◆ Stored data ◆
************

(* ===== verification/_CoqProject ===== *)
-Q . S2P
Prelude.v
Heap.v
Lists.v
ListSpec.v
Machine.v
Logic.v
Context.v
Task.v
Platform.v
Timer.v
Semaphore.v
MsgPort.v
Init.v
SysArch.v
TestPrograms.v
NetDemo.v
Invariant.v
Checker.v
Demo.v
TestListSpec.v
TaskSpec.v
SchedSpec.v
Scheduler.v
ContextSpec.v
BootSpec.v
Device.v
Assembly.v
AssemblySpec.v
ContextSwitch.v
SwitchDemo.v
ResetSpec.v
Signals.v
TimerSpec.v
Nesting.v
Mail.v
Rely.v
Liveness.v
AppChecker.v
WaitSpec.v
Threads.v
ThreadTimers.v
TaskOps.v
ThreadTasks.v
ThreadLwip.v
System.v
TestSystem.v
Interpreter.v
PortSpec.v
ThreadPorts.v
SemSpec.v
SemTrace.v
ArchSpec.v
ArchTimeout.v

************

◆ REQUIRED WORK ◆
Transcribe the records from their first line. Stop after the line with "ContextSpec.v", including it.

◆ TASK OUTPUT ◆
(* ===== verification/_CoqProject ===== *)
-Q . S2P
Prelude.v
Heap.v
Lists.v
ListSpec.v
Machine.v
Logic.v
Context.v
Task.v
Platform.v
Timer.v
Semaphore.v
MsgPort.v
Init.v
SysArch.v
TestPrograms.v
NetDemo.v
Invariant.v
Checker.v
Demo.v
TestListSpec.v
TaskSpec.v
SchedSpec.v
Scheduler.v
ContextSpec.v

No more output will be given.